In some embodiments, the optimized receptive field module is structurally configured with more convolution kernels than the base receptive field module, the configured more convolution kernels having a smaller size than the base receptive field module.

In some embodiments, acquiring a first feature map of the image to be detected using the convolutional neural network includes:

respectively convolving the image to be detected by using a first level convolution layer to an Nth level convolution layer of the convolutional neural network, obtaining a feature map level corresponding to each level convolution layer, and determining a first feature map; the hierarchy of the first feature map corresponds to a hierarchy of convolutional layers of the convolutional neural network.

In some embodiments, obtaining a second feature map of the first feature map using the RFB, determining a fused feature map from the first feature map and the second feature map, comprising:

acquiring second feature graphs corresponding to second to Nth levels in the first feature graphs by utilizing the RFB;

and fusing the first feature map containing the first level to the Nth level and the second feature map containing the second level to the Nth level, and determining a fused feature map, wherein the number of the levels of the fused feature map is equal to that of the second feature map.

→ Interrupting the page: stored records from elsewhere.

(* ===== verification/DebtIssuanceModuleV2.v ===== *)
(** * The second debt issuance module

    [contracts/protocol/modules/v1/DebtIssuanceModuleV2.sol] with
    [contracts/protocol/lib/IssuanceValidationUtils.sol]; [IssuanceModule.sol] is the
    same contract under another name. State, fees, hooks, terms and most quantities
    are those of DebtIssuanceModule; transfers are not compared with what was asked
    for, but must leave the token collateralized. The theorem says what that is worth. *)

From S2P Require Import Prelude JsString Ethers Constants MathUtils SafeMath PreciseUnitMath Erc20 Ownable Controller SetToken Position ModuleBase LeverageModules BasicIssuanceModule DebtIssuanceModule.
From Stdlib Require Import String.

Import DebtIssuanceModule.

Local Open Scope Z_scope.

Module IssuanceValidationUtils.
Section IssuanceValidationUtils_.
Context `{OZ : OpenZeppelin} `{ET : ERC20} `{CN : Coins}.

Definition validateCollateralizationPostTransferInPreHook (_setToken _component : Address)
    (_initialSetSupply _componentQuantity : Z) (wm : ModuleBase.chain * coins) : result unit :=
  let newComponentBalance := coin_balance wm.2 _component _setToken in
  k ← ModuleBase.setToken wm.1 _setToken;
  r ← SetToken.getDefaultPositionRealUnit (SetToken.vars k) _component;
  defaultPositionUnit ← toUint256 r;
  c ← PreciseUnitMath.preciseMulCeil _initialSetSupply defaultPositionUnit;
  bound ← sm_add c _componentQuantity;
  require (bound <=? newComponentBalance) "Invalid transfer in. Results in undercollateralization".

In some embodiments, fusing a first feature map having a first level through an nth level and a second feature map having a second level through an nth level, determining a fused feature map includes:

convolving a first-level first feature map obtained by convolving the image to be detected by using a first-level convolution layer through a second-level convolution layer to determine a second-level first feature map;

extracting a first-level second feature map of the second-level first feature map using the optimized receptive field module cascaded with the second-level convolutional layer; fusing the second-level first feature map and the first-level second feature map, and then convolving the fused second-level first feature map and the first-level second feature map by using a third-level convolution layer to determine a third-level first feature map;

Extracting a second-level second feature map of the third-level first feature map by using the basic receptive field module cascaded with the third-level convolution layer; fusing the third-level first feature map and the second-level second feature map, and then convolving the fused third-level first feature map and the second-level second feature map by using a fourth-level convolution layer to determine a fourth-level first feature map;

circularly executing the extraction process of the fourth-level first feature map according to the residual level of the convolution layer and the basic receptive field module corresponding to the residual level, and determining fifth-level first feature map to Nth-level first feature map;

and determining the second-level first feature map, the third-level first feature map, the fourth-level first feature map and the fifth-level first feature map to the N-level first feature map as a plurality of levels of fusion feature maps.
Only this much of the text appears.